Records contained in a dataset
(** [class State], with the attributes [bot_order] and [interface_values]
    that [initialize_state] and [do_start_chat] attach to it.

    [update(bot.parameters)] stores in [interface_values] the very
    objects that the parameters of the bot hold, and [do_select] appends
    to the history in place.  [history_owner] records this sharing: it is
    the position in the roster of the bot whose parameters hold, under
    the key [history], the object that [interface_values] holds under
    that key, and [None] while that object is the one [start_new_chat]
    returned.  The objects that [start_new_chat] and each call of
    [load_preset] return are taken to be fresh, and the generator to
    leave its arguments as they are. *)
Record State := mkState {
  step : Step;
  bots : list Bot;
  bot_order : list nat;
  interface_values : InterfaceValues;
  history_owner : option nat
}.

(** Python exceptions that the handlers can let escape. *)
Inductive PyError :=
  | IndexError
  | AttributeError
  | UnboundLocalError
  | ZeroDivisionError
  | GeneratorFailure.

Global Instance PyError_eq_dec : EqDecision PyError.
Proof. solve_decision. Defined.

Inductive Result (A : Type) :=
  | Ok (a : A)
  | Raise (e : PyError).

Arguments Ok {A} a.
Arguments Raise {A} e.

(** What one call of [generate_chat_reply] produces: the histories it
    yields, in order, and whether it then raises instead of finishing. *)
Record Stream := mkStream {
  yields : list History;
  raises : bool
}.

(** ** Widgets *)

(** A row of the [gr.Chatbot] value: [[user or None, bot or None]]. *)
Definition Row : Type := option string * option string.

(** The [elem_classes] the handlers put on the chatbot component. *)
Inductive ElemClasses :=
  | NoClasses
  | ClassesGenerating (reply_count : nat)
  | ClassesWaitingForVote (reply_count : nat).

(** The properties of the widgets that the handlers update.  The third
    column of the statistics table (a percentage rounded in floating
    point) is not part of the model. *)
Record Widgets := mkWidgets {
  start_chat_visible : bool;
  stop_chat_visible : bool;
  chatbot_visible : bool;
  chatbot_value : list Row;
  chatbot_classes : ElemClasses;
  message_visible : bool;
  message_interactive : bool;
  message_value : string;
  send_visible : bool;
  send_interactive : bool;
  no_statistics_visible : bool;
  warning_visible : bool;
  ranking_title_visible : bool;
  ranking_visible : bool;
  ranking_value : gmap string Qc;
  table_title_visible : bool;
  table_visible : bool;
  table_value : list (string * nat)
}.

(** The widgets as [ui()] constructs them. *)
Definition initial_widgets : Widgets :=
  {| start_chat_visible := true;
     stop_chat_visible := false;
     chatbot_visible := false;
     chatbot_value := [];
     chatbot_classes := NoClasses;
     message_visible := false;
     message_interactive := true;
     message_value := "";
     send_visible := false;
     send_interactive := true;
     no_statistics_visible := true;
     warning_visible := false;
     ranking_title_visible := false;
     ranking_visible := false;
     ranking_value := ∅;
     table_title_visible := false;
     table_visible := false;
     table_value := [] |}.

(** ** Python list and arithmetic primitives *)

(** [l[-1]] *)
Definition py_last {A} (l : list A) : Result A :=
  match last l with
  | Some x => Ok x
  | None => Raise IndexError
  end.

(** [l[i]] for an index that is not negative. *)
Definition py_index {A} (l : list A) (i : nat) : Result A :=
  match l !! i with
  | Some x => Ok x
  | None => Raise IndexError
  end.

(** [a / b] on non-negative integers; the quotient is kept exact. *)
Definition py_truediv (a b : nat) : Result Qc :=
  if decide (b = 0) then Raise ZeroDivisionError
  else Ok (Qc_of_Z (Z.of_nat a) / Qc_of_Z (Z.of_nat b))%Qc.

(** [x[i], x[j] = x[j], x[i]] *)
Definition swap (x : list nat) (i j : nat) : list nat :=
  match x !! i, x !! j with
  | Some a, Some b => <[j := a]> (<[i := b]> x)
  | _, _ => x
  end.

(** The loop of [random.shuffle]: for [i] from [len(x) - 1] down to 1,
    exchange [x[i]] with [x[randbelow(i + 1)]].  The random source is the
    function [draw]; its value at [i] is reduced below [i + 1]. *)
Fixpoint shuffle_loop (draw : nat → nat) (i : nat) (x : list nat) : list nat :=
  match i with
  | 0 => x
  | S i' => shuffle_loop draw i' (swap x i (draw i `mod` S i))
  end.

Definition shuffle (draw : nat → nat) (x : list nat) : list nat :=
  shuffle_loop draw (pred (length x)) x.

(** [html.escape(s)] with its default [quote=True]. *)
Definition escape_char (c : Ascii.ascii) : string :=
  match Ascii.nat_of_ascii c with
  | 38 => "&amp;"
  | 60 => "&lt;"
  | 62 => "&gt;"
  | 34 => "&quot;"
  | 39 => "&#x27;"
  | _ => String c EmptyString
  end.

Fixpoint html_escape (s : string) : string :=
  match s with
  | EmptyString => EmptyString
  | String c s' => escape_char c +:+ html_escape s'
  end.

Definition dquote : string := String (Ascii.ascii_of_nat 34) EmptyString.

(** The bot cell that [do_select] appends to the visible history. *)
Definition tagged_reply (bot : Bot) (bot_message : string) : string :=
  "<div class=" +:+ dquote +:+ "chatbot-clinic-bot-identifier" +:+ dquote +:+ ">"
    +:+ html_escape (identifier bot) +:+ "</div> " +:+ bot_message.

(** [process_history] *)
Definition process_history (h : History) : list Row :=
  (λ m : Message, (if decide (m.1 = "") then None else Some m.1, Some m.2))
    <$> visible h.

(** [sum([bot.votes for bot in new_state.bots])] *)
Definition total_votes (bs : list Bot) : nat := sum_list (votes <$> bs).

(** ** Attribute and widget updates *)

Definition set_step (s : Step) (st : State) : State :=
  mkState s (bots st) (bot_order st) (interface_values st) (history_owner st).

Definition set_reply (r : Reply) (bot : Bot) : Bot :=
  mkBot (identifier bot) (bot_context bot) (parameters bot) (votes bot) (Some r).

(** [bot.votes += 1] *)
Definition add_vote (bot : Bot) : Bot :=
  mkBot (identifier bot) (bot_context bot) (parameters bot) (S (votes bot))
    (reply bot).

Definition set_history (h : History) (v : InterfaceValues) : InterfaceValues :=
  mkInterfaceValues (name1 v) (name2 v) (greeting v) h (iv_context v) (iv_rest v).

(** [interface_values["context"] = bot.context] followed by
    [interface_values.update(bot.parameters)]: every entry of the bot's
    parameters replaces the entry already present under its key, the
    context just assigned included. *)
Definition use_bot (bot : Bot) (v : InterfaceValues) : InterfaceValues :=
  let p := parameters bot in
  mkInterfaceValues
    (default (name1 v) (par_name1 p))
    (default (name2 v) (par_name2 p))
    (default (greeting v) (par_greeting p))
    (default (history v) (par_history p))
    (default (bot_context bot) (par_context p))
    (par_rest p ∪ iv_rest v).

(** The position that owns the history after [update(bot.parameters)]
    for the bot at position [i]: that bot when its parameters hold a
    history, the owner so far otherwise. *)
Definition owner_after (bot : Bot) (i : nat) (owner : option nat)
  : option nat :=
  match par_history (parameters bot) with
  | Some _ => Some i
  | None => owner
  end.

(** What an append to the shared history does to the bot that owns the
    history object: the entry of its parameters is that same object. *)
Definition own_history (h : History) (bot : Bot) : Bot :=
  let p := parameters bot in
  match par_history p with
  | Some _ =>
      mkBot (identifier bot) (bot_context bot)
        (mkParameters (par_name1 p) (par_name2 p) (par_greeting p) (Some h)
           (par_context p) (par_rest p))
        (votes bot) (reply bot)
  | None => bot
  end.

(** The roster after the shared history, owned as [owner] says, became
    [h] by an append in place. *)
Definition share_history (owner : option nat) (h : History)
    (bs : list Bot) : list Bot :=
  match owner with
  | Some j => alter (own_history h) j bs
  | None => bs
  end.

- What to produce: Your task is to repeat the entries exactly.

- Answer area:
(** [class State], with the attributes [bot_order] and [interface_values]
    that [initialize_state] and [do_start_chat] attach to it.

    [update(bot.parameters)] stores in [interface_values] the very
    objects that the parameters of the bot hold, and [do_select] appends
    to the history in place.  [history_owner] records this sharing: it is
    the position in the roster of the bot whose parameters hold, under
    the key [history], the object that [interface_values] holds under
    that key, and [None] while that object is the one [start_new_chat]
    returned.  The objects that [start_new_chat] and each call of
    [load_preset] return are taken to be fresh, and the generator to
    leave its arguments as they are. *)
Record State := mkState {
  step : Step;
  bots : list Bot;
  bot_order : list nat;
  interface_values : InterfaceValues;
  history_owner : option nat
}.

(** Python exceptions that the handlers can let escape. *)
Inductive PyError :=
  | IndexError
  | AttributeError
  | UnboundLocalError
  | ZeroDivisionError
  | GeneratorFailure.

Global Instance PyError_eq_dec : EqDecision PyError.
Proof. solve_decision. Defined.

Inductive Result (A : Type) :=
  | Ok (a : A)
  | Raise (e : PyError).

Arguments Ok {A} a.
Arguments Raise {A} e.

(** What one call of [generate_chat_reply] produces: the histories it
    yields, in order, and whether it then raises instead of finishing. *)
Record Stream := mkStream {
  yields : list History;
  raises : bool
}.

(** ** Widgets *)

(** A row of the [gr.Chatbot] value: [[user or None, bot or None]]. *)
Definition Row : Type := option string * option string.

(** The [elem_classes] the handlers put on the chatbot component. *)
Inductive ElemClasses :=
  | NoClasses
  | ClassesGenerating (reply_count : nat)
  | ClassesWaitingForVote (reply_count : nat).

(** The properties of the widgets that the handlers update.  The third
    column of the statistics table (a percentage rounded in floating
    point) is not part of the model. *)
Record Widgets := mkWidgets {
  start_chat_visible : bool;
  stop_chat_visible : bool;
  chatbot_visible : bool;
  chatbot_value : list Row;
  chatbot_classes : ElemClasses;
  message_visible : bool;
  message_interactive : bool;
  message_value : string;
  send_visible : bool;
  send_interactive : bool;
  no_statistics_visible : bool;
  warning_visible : bool;
  ranking_title_visible : bool;
  ranking_visible : bool;
  ranking_value : gmap string Qc;
  table_title_visible : bool;
  table_visible : bool;
  table_value : list (string * nat)
}.

(** The widgets as [ui()] constructs them. *)
Definition initial_widgets : Widgets :=
  {| start_chat_visible := true;
     stop_chat_visible := false;
     chatbot_visible := false;
     chatbot_value := [];
     chatbot_classes := NoClasses;
     message_visible := false;
     message_interactive := true;
     message_value := "";
     send_visible := false;
     send_interactive := true;
     no_statistics_visible := true;
     warning_visible := false;
     ranking_title_visible := false;
     ranking_visible := false;
     ranking_value := ∅;
     table_title_visible := false;
     table_visible := false;
     table_value := [] |}.

(** ** Python list and arithmetic primitives *)

(** [l[-1]] *)
Definition py_last {A} (l : list A) : Result A :=
  match last l with
  | Some x => Ok x
  | None => Raise IndexError
  end.

(** [l[i]] for an index that is not negative. *)
Definition py_index {A} (l : list A) (i : nat) : Result A :=
  match l !! i with
  | Some x => Ok x
  | None => Raise IndexError
  end.

(** [a / b] on non-negative integers; the quotient is kept exact. *)
Definition py_truediv (a b : nat) : Result Qc :=
  if decide (b = 0) then Raise ZeroDivisionError
  else Ok (Qc_of_Z (Z.of_nat a) / Qc_of_Z (Z.of_nat b))%Qc.

(** [x[i], x[j] = x[j], x[i]] *)
Definition swap (x : list nat) (i j : nat) : list nat :=
  match x !! i, x !! j with
  | Some a, Some b => <[j := a]> (<[i := b]> x)
  | _, _ => x
  end.

(** The loop of [random.shuffle]: for [i] from [len(x) - 1] down to 1,
    exchange [x[i]] with [x[randbelow(i + 1)]].  The random source is the
    function [draw]; its value at [i] is reduced below [i + 1]. *)
Fixpoint shuffle_loop (draw : nat → nat) (i : nat) (x : list nat) : list nat :=
  match i with
  | 0 => x
  | S i' => shuffle_loop draw i' (swap x i (draw i `mod` S i))
  end.

Definition shuffle (draw : nat → nat) (x : list nat) : list nat :=
  shuffle_loop draw (pred (length x)) x.

(** [html.escape(s)] with its default [quote=True]. *)
Definition escape_char (c : Ascii.ascii) : string :=
  match Ascii.nat_of_ascii c with
  | 38 => "&amp;"
  | 60 => "&lt;"
  | 62 => "&gt;"
  | 34 => "&quot;"
  | 39 => "&#x27;"
  | _ => String c EmptyString
  end.

Fixpoint html_escape (s : string) : string :=
  match s with
  | EmptyString => EmptyString
  | String c s' => escape_char c +:+ html_escape s'
  end.

Definition dquote : string := String (Ascii.ascii_of_nat 34) EmptyString.

(** The bot cell that [do_select] appends to the visible history. *)
Definition tagged_reply (bot : Bot) (bot_message : string) : string :=
  "<div class=" +:+ dquote +:+ "chatbot-clinic-bot-identifier" +:+ dquote +:+ ">"
    +:+ html_escape (identifier bot) +:+ "</div> " +:+ bot_message.

(** [process_history] *)
Definition process_history (h : History) : list Row :=
  (λ m : Message, (if decide (m.1 = "") then None else Some m.1, Some m.2))
    <$> visible h.

(** [sum([bot.votes for bot in new_state.bots])] *)
Definition total_votes (bs : list Bot) : nat := sum_list (votes <$> bs).

(** ** Attribute and widget updates *)

Definition set_step (s : Step) (st : State) : State :=
  mkState s (bots st) (bot_order st) (interface_values st) (history_owner st).

Definition set_reply (r : Reply) (bot : Bot) : Bot :=
  mkBot (identifier bot) (bot_context bot) (parameters bot) (votes bot) (Some r).

(** [bot.votes += 1] *)
Definition add_vote (bot : Bot) : Bot :=
  mkBot (identifier bot) (bot_context bot) (parameters bot) (S (votes bot))
    (reply bot).

Definition set_history (h : History) (v : InterfaceValues) : InterfaceValues :=
  mkInterfaceValues (name1 v) (name2 v) (greeting v) h (iv_context v) (iv_rest v).

(** [interface_values["context"] = bot.context] followed by
    [interface_values.update(bot.parameters)]: every entry of the bot's
    parameters replaces the entry already present under its key, the
    context just assigned included. *)
Definition use_bot (bot : Bot) (v : InterfaceValues) : InterfaceValues :=
  let p := parameters bot in
  mkInterfaceValues
    (default (name1 v) (par_name1 p))
    (default (name2 v) (par_name2 p))
    (default (greeting v) (par_greeting p))
    (default (history v) (par_history p))
    (default (bot_context bot) (par_context p))
    (par_rest p ∪ iv_rest v).

(** The position that owns the history after [update(bot.parameters)]
    for the bot at position [i]: that bot when its parameters hold a
    history, the owner so far otherwise. *)
Definition owner_after (bot : Bot) (i : nat) (owner : option nat)
  : option nat :=
  match par_history (parameters bot) with
  | Some _ => Some i
  | None => owner
  end.

(** What an append to the shared history does to the bot that owns the
    history object: the entry of its parameters is that same object. *)
Definition own_history (h : History) (bot : Bot) : Bot :=
  let p := parameters bot in
  match par_history p with
  | Some _ =>
      mkBot (identifier bot) (bot_context bot)
        (mkParameters (par_name1 p) (par_name2 p) (par_greeting p) (Some h)
           (par_context p) (par_rest p))
        (votes bot) (reply bot)
  | None => bot
  end.

(** The roster after the shared history, owned as [owner] says, became
    [h] by an append in place. *)
Definition share_history (owner : option nat) (h : History)
    (bs : list Bot) : list Bot :=
  match owner with
  | Some j => alter (own_history h) j bs
  | None => bs
  end.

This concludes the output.